[Stored data]
'''
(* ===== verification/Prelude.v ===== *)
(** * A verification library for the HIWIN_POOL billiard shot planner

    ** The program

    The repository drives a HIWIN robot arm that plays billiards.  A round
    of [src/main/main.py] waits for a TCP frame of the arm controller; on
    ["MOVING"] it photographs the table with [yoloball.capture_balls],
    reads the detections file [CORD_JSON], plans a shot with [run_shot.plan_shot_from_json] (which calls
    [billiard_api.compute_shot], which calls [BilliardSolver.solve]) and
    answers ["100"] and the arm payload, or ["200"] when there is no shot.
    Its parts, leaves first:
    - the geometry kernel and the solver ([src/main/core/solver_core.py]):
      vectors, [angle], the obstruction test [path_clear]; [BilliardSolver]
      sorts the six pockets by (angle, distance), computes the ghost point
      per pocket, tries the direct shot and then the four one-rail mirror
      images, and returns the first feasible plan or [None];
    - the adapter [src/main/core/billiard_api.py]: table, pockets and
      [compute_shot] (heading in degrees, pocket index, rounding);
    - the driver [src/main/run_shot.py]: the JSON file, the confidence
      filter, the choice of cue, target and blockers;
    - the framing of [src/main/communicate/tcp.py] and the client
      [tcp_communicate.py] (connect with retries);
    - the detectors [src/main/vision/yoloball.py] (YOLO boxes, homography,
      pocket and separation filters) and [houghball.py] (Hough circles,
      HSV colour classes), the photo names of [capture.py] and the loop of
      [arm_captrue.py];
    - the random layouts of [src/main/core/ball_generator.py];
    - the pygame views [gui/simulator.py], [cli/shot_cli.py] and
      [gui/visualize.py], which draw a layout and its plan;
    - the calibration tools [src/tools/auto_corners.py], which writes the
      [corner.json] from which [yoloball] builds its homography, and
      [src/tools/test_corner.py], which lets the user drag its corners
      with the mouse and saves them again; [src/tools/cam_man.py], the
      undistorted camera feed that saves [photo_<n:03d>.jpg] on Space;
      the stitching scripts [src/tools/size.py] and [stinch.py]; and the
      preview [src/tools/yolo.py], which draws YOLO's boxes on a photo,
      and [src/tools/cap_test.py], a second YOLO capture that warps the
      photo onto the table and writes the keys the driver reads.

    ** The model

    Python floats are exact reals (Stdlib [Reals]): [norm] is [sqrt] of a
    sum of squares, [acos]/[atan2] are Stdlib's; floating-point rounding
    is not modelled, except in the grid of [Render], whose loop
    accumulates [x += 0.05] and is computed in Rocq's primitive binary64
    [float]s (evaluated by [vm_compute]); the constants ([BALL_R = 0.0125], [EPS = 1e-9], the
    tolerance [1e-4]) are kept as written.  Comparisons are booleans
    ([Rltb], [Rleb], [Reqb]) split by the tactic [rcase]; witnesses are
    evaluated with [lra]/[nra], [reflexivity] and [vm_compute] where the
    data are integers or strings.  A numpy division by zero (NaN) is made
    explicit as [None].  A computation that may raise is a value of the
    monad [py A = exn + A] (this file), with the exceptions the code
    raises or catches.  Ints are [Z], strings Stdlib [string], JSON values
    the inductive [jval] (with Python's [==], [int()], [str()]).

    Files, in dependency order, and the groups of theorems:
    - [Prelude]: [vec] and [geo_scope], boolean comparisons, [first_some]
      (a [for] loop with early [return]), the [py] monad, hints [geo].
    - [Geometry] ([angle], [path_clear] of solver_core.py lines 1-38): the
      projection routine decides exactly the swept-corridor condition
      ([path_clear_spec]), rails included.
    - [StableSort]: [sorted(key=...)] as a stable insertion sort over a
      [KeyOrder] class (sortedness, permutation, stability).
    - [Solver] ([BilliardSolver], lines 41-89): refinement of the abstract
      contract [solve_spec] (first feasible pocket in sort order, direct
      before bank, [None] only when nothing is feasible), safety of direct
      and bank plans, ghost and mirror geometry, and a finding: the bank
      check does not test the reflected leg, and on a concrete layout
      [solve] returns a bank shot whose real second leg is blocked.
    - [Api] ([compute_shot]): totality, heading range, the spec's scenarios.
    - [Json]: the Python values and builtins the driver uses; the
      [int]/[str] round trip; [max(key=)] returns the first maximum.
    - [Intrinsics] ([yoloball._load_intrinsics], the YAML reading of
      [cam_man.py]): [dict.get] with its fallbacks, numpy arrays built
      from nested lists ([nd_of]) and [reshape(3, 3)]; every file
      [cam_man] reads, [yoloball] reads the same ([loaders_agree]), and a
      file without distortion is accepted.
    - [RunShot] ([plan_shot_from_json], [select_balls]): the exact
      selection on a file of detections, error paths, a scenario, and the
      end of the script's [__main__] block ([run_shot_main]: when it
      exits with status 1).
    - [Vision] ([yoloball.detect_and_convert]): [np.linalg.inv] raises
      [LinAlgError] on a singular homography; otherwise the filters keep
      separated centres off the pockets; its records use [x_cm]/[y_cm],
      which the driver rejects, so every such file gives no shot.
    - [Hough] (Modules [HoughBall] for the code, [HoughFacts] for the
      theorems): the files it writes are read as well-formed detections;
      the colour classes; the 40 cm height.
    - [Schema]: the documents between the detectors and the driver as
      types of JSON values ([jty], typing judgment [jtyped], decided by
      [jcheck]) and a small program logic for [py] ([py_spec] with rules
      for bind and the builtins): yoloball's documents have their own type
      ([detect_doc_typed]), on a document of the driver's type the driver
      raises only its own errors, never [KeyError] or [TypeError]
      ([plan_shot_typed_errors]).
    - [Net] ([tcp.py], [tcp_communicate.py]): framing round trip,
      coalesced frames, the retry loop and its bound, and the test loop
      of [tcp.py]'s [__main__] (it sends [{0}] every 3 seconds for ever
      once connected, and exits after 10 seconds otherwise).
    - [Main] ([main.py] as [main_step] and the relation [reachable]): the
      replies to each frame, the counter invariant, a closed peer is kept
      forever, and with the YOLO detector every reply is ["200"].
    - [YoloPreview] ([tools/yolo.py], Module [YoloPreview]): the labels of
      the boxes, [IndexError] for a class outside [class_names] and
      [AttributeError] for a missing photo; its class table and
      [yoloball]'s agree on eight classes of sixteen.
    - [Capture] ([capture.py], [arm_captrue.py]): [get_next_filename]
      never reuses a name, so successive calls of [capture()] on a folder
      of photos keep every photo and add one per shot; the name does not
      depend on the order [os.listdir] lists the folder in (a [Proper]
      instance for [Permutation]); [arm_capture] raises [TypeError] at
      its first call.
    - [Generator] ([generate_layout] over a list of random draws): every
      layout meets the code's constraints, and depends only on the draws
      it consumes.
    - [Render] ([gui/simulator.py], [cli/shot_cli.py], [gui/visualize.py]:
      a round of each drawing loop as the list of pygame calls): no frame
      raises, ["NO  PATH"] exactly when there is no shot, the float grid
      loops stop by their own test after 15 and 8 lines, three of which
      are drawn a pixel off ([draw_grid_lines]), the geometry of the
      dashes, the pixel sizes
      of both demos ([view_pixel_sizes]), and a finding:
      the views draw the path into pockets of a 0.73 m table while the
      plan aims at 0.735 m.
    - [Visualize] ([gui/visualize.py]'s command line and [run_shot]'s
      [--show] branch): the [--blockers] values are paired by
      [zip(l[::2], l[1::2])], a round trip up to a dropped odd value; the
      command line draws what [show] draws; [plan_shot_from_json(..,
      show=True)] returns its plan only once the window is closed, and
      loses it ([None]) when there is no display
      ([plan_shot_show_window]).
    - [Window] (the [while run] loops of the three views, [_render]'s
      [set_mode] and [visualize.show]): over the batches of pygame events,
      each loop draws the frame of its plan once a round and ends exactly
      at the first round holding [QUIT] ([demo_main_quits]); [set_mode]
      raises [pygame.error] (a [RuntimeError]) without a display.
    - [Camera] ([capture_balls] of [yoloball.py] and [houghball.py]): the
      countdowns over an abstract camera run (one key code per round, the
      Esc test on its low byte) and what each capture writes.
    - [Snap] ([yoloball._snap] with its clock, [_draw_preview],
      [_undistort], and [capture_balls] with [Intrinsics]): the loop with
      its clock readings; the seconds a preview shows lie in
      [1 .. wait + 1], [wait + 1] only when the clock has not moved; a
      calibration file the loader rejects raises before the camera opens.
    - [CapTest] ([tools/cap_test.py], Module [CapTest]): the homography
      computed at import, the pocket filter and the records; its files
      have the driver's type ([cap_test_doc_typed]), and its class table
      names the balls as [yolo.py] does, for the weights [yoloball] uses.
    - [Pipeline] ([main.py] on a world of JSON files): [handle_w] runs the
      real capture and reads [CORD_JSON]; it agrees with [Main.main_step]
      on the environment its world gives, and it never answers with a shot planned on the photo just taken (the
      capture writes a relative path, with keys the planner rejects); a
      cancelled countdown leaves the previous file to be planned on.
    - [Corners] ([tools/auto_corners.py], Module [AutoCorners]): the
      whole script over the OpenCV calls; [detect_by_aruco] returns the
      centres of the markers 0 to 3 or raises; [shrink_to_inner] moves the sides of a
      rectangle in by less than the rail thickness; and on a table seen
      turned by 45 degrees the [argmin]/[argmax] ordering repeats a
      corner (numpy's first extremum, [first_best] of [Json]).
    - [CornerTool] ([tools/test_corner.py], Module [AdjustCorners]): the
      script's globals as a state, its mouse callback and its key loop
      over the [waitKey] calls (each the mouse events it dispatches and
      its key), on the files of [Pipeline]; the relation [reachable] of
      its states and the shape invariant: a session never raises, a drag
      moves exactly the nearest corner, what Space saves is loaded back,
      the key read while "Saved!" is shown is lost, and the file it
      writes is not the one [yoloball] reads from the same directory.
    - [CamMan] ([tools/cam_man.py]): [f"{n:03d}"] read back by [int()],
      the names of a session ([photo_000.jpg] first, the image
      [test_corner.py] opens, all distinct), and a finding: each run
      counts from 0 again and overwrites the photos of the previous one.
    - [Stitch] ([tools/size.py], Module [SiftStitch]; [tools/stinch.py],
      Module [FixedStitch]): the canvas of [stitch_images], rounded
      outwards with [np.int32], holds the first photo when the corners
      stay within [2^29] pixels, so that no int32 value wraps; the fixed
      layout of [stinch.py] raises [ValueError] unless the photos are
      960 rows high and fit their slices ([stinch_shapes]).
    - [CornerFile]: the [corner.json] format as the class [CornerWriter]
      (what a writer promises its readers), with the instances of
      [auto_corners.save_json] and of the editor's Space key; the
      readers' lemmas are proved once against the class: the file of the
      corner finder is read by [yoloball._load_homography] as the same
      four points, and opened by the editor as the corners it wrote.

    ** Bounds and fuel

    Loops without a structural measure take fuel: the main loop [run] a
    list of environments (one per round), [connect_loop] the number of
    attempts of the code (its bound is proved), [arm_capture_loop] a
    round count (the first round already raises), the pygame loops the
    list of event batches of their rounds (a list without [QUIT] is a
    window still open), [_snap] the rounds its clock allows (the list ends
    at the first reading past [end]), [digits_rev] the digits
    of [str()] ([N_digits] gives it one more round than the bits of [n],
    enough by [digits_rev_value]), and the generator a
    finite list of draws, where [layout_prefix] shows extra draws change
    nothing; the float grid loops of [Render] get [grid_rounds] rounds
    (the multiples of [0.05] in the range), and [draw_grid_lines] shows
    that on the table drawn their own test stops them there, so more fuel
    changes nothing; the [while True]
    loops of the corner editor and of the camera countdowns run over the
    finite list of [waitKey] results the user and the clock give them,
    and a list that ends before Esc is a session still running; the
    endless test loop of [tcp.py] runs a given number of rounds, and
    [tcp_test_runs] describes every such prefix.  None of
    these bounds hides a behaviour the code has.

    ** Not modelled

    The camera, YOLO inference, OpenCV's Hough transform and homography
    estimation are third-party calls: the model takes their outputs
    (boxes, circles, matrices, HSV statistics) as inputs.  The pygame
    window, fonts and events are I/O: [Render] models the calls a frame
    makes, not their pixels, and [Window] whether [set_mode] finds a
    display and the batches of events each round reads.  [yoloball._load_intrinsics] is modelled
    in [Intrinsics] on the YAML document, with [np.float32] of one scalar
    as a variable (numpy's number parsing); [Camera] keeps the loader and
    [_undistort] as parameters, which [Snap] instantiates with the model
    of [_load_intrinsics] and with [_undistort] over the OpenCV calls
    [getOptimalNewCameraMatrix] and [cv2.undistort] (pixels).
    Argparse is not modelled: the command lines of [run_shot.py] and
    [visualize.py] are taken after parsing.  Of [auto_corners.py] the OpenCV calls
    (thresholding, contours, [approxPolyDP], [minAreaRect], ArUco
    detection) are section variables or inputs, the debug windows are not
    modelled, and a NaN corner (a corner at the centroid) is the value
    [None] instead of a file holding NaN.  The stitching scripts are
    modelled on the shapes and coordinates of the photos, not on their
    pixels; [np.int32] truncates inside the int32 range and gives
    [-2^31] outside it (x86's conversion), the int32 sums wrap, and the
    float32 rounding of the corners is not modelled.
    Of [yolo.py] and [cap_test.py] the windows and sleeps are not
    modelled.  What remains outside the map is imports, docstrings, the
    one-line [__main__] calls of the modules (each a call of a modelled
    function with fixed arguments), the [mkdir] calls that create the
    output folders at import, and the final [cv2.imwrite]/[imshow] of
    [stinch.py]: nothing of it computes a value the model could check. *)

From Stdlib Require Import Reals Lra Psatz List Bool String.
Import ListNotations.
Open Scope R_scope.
'''
About this exercise
Search the data for the string "same" and copy each line where it appears.

Task solution
      [cam_man] reads, [yoloball] reads the same ([loaders_agree]), and a
      writes is not the one [yoloball] reads from the same directory.
      corner finder is read by [yoloball._load_homography] as the same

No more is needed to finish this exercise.